■ **The task**
Once the line containing "unfold copy_events. rewrite" is found in the entries below, restate it and each following line word for word, stopping after the line containing "intros Hdirs. unfold copy_events.".

Saved data entries
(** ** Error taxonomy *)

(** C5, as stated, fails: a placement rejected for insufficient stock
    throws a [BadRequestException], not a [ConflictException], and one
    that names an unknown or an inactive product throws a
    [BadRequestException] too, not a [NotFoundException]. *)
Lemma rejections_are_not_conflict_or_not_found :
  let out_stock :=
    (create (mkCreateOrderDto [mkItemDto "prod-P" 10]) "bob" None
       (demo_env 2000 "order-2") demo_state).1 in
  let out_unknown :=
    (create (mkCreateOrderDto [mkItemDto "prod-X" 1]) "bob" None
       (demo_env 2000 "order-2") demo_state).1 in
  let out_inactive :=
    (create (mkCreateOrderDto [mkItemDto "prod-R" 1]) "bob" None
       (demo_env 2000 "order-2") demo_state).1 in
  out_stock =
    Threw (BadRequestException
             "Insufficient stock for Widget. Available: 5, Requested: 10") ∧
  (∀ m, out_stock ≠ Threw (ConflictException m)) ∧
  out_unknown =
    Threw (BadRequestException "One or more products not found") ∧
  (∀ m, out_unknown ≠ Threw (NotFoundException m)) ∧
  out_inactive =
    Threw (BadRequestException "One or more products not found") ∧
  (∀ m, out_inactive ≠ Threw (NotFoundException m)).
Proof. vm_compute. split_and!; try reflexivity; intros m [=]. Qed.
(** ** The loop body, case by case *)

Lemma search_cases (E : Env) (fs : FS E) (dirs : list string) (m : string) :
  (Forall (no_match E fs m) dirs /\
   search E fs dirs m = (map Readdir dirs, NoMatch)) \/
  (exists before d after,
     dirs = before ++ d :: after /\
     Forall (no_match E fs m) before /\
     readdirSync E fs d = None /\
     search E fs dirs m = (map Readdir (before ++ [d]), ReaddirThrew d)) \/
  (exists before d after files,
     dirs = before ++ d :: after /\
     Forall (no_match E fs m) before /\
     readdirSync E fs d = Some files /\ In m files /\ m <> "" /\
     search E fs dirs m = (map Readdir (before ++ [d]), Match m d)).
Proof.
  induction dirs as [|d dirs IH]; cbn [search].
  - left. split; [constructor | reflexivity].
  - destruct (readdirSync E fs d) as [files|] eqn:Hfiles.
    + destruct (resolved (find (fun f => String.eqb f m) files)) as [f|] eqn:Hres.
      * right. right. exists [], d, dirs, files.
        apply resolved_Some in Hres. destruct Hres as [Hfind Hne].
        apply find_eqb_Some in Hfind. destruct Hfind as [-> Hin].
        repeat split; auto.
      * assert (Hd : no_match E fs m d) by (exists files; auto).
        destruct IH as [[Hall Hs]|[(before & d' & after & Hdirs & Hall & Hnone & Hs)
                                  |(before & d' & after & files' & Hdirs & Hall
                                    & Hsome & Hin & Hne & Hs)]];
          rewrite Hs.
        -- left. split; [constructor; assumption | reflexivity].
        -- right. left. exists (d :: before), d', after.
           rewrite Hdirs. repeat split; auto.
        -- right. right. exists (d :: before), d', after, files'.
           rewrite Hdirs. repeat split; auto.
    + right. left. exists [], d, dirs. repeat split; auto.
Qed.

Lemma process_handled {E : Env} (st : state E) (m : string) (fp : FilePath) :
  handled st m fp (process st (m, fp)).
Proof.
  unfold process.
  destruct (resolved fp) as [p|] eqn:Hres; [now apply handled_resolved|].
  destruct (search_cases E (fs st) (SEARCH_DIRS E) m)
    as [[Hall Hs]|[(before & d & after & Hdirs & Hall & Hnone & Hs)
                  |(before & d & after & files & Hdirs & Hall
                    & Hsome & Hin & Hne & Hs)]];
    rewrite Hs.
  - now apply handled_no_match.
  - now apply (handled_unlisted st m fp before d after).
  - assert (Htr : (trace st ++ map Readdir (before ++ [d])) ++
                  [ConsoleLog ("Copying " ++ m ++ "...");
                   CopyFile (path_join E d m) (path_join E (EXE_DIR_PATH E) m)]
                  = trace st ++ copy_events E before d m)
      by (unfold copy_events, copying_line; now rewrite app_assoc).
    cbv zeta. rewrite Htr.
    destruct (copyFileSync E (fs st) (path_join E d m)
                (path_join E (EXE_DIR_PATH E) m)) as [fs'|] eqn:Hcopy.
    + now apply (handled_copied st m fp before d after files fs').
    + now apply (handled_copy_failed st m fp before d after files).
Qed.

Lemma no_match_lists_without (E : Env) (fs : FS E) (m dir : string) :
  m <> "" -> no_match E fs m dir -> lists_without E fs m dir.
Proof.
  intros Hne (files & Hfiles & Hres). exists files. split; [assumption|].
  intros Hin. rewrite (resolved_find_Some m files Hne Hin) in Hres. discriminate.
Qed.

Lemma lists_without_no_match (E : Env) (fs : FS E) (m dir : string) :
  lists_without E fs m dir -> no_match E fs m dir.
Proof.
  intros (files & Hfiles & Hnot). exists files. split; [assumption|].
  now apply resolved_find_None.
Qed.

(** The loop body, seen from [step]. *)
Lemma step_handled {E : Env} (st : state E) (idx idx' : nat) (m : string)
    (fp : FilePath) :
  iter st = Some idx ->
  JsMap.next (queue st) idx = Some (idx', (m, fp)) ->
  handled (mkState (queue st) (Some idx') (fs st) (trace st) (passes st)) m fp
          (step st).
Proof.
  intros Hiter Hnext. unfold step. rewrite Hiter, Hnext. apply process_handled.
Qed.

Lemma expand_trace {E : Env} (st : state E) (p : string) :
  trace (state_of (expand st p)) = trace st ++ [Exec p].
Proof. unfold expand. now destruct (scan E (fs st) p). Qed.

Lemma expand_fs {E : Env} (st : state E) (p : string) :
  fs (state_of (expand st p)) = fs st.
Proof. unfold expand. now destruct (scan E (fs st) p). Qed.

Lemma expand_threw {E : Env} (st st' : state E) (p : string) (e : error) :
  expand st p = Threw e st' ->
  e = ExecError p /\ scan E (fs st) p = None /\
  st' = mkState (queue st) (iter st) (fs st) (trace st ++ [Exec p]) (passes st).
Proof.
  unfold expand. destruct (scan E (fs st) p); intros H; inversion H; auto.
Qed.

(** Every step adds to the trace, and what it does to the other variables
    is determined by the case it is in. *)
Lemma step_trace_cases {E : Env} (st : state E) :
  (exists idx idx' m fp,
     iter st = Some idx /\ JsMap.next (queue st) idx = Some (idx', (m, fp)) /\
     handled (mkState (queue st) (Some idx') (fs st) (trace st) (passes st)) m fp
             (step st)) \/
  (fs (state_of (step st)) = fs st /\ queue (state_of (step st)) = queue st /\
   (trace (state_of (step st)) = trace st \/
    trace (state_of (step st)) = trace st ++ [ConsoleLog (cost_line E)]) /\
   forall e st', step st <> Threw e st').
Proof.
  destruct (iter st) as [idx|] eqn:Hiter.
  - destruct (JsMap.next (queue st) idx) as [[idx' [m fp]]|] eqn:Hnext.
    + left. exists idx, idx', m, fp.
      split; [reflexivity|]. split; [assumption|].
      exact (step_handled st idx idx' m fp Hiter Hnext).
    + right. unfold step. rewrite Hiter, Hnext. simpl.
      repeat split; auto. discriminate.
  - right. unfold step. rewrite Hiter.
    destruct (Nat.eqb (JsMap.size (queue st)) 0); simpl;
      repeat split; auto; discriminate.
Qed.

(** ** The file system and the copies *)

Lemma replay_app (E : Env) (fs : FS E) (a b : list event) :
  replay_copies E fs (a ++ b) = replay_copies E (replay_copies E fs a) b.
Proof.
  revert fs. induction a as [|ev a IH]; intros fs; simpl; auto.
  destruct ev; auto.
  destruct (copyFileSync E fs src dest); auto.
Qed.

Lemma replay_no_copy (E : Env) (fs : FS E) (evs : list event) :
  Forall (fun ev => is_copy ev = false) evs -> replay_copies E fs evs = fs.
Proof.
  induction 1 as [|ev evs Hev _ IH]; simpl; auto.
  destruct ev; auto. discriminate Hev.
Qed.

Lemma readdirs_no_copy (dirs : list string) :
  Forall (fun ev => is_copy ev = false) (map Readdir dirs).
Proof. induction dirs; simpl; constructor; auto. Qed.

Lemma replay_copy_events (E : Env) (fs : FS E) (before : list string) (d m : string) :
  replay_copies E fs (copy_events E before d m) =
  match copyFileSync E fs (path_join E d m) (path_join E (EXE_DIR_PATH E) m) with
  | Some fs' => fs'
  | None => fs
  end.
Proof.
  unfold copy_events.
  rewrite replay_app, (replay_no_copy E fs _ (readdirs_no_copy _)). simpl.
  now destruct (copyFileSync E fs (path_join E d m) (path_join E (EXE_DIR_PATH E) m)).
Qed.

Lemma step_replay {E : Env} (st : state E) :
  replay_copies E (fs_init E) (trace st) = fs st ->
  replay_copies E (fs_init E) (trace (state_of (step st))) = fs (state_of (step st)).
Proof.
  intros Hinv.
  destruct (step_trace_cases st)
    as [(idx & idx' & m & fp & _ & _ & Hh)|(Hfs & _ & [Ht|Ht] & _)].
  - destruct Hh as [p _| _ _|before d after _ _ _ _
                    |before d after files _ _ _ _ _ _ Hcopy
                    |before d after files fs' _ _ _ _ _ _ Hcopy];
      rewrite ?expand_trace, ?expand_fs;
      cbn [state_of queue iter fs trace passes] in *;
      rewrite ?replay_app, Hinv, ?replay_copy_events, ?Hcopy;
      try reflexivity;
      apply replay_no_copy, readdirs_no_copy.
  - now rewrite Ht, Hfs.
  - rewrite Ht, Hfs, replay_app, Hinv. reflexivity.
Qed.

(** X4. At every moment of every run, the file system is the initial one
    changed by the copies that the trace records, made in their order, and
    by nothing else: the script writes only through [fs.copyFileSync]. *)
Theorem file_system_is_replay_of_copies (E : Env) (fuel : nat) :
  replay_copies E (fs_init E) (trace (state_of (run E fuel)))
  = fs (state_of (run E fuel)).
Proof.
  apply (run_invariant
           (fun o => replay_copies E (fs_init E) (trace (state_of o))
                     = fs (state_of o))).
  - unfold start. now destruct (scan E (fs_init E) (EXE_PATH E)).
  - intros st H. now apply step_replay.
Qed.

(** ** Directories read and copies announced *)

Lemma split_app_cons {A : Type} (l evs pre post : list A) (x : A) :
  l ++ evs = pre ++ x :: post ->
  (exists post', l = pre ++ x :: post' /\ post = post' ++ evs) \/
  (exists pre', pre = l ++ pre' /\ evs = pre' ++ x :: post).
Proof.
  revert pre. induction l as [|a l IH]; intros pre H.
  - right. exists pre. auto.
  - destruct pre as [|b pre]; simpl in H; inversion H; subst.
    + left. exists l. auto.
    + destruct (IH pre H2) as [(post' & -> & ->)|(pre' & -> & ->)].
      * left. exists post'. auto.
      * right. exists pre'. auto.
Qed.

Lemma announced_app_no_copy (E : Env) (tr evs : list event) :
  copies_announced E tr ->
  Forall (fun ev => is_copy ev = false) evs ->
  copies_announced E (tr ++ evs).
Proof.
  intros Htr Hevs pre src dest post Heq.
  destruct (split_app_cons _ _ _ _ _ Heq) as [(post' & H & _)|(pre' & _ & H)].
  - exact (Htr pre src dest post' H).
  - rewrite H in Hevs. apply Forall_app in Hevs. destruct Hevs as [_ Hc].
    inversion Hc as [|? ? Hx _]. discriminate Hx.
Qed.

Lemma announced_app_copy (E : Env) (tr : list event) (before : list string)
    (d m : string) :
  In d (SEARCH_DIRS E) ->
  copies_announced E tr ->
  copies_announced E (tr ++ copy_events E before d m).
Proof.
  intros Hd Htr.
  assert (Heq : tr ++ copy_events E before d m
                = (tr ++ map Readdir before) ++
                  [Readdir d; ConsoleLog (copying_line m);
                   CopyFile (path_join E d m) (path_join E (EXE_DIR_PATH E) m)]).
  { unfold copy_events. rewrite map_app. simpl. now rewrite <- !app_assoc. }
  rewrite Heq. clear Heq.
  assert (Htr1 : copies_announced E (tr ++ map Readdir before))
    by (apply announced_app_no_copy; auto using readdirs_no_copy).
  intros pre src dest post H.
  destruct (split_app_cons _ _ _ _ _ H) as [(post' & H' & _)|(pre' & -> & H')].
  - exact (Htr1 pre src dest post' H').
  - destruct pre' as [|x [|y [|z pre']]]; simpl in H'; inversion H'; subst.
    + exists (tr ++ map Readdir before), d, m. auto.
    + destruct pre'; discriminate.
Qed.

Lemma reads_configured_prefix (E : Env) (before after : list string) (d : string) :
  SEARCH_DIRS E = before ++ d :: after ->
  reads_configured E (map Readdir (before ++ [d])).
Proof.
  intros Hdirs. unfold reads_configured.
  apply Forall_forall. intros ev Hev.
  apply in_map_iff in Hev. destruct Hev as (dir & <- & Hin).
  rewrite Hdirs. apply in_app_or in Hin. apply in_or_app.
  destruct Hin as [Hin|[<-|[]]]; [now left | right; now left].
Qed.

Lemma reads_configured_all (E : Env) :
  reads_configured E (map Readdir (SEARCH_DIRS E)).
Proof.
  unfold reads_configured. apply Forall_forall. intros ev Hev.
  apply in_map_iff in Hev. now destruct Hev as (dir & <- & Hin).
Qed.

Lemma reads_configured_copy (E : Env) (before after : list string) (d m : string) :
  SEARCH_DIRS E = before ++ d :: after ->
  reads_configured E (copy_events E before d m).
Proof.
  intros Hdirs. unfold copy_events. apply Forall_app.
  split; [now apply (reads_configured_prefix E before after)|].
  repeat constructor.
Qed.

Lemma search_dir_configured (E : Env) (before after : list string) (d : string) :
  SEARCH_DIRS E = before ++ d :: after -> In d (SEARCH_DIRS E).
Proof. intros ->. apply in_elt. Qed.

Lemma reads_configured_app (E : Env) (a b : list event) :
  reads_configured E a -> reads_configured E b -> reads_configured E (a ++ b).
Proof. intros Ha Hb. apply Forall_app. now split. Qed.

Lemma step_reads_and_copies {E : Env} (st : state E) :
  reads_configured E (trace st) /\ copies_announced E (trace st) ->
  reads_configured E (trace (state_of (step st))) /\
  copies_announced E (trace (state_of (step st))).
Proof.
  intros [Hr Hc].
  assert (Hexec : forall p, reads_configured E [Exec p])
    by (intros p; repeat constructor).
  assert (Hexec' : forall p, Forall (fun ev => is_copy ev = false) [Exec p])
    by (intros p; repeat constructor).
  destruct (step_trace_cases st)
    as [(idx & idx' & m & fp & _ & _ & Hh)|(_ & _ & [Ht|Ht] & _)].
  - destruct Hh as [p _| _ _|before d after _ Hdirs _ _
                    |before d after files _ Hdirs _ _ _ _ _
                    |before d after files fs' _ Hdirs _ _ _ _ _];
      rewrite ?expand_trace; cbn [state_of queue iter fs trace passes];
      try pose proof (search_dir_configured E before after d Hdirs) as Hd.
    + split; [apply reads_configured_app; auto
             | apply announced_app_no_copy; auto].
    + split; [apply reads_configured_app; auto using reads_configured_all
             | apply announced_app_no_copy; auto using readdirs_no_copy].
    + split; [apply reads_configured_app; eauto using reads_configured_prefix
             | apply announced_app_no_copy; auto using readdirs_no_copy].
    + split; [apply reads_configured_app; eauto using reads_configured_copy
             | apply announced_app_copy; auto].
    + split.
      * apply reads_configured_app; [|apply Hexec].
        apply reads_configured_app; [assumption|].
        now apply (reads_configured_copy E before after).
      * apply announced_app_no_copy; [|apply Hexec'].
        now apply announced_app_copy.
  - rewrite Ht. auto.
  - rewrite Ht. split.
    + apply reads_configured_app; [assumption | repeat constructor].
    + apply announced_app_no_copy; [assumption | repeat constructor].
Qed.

■ **Answer section**
  { unfold copy_events. rewrite map_app. simpl. now rewrite <- !app_assoc. }
  rewrite Heq. clear Heq.
  assert (Htr1 : copies_announced E (tr ++ map Readdir before))
    by (apply announced_app_no_copy; auto using readdirs_no_copy).
  intros pre src dest post H.
  destruct (split_app_cons _ _ _ _ _ H) as [(post' & H' & _)|(pre' & -> & H')].
  - exact (Htr1 pre src dest post' H').
  - destruct pre' as [|x [|y [|z pre']]]; simpl in H'; inversion H'; subst.
    + exists (tr ++ map Readdir before), d, m. auto.
    + destruct pre'; discriminate.
Qed.

Lemma reads_configured_prefix (E : Env) (before after : list string) (d : string) :
  SEARCH_DIRS E = before ++ d :: after ->
  reads_configured E (map Readdir (before ++ [d])).
Proof.
  intros Hdirs. unfold reads_configured.
  apply Forall_forall. intros ev Hev.
  apply in_map_iff in Hev. destruct Hev as (dir & <- & Hin).
  rewrite Hdirs. apply in_app_or in Hin. apply in_or_app.
  destruct Hin as [Hin|[<-|[]]]; [now left | right; now left].
Qed.

Lemma reads_configured_all (E : Env) :
  reads_configured E (map Readdir (SEARCH_DIRS E)).
Proof.
  unfold reads_configured. apply Forall_forall. intros ev Hev.
  apply in_map_iff in Hev. now destruct Hev as (dir & <- & Hin).
Qed.

Lemma reads_configured_copy (E : Env) (before after : list string) (d m : string) :
  SEARCH_DIRS E = before ++ d :: after ->
  reads_configured E (copy_events E before d m).
Proof.
  intros Hdirs. unfold copy_events. apply Forall_app.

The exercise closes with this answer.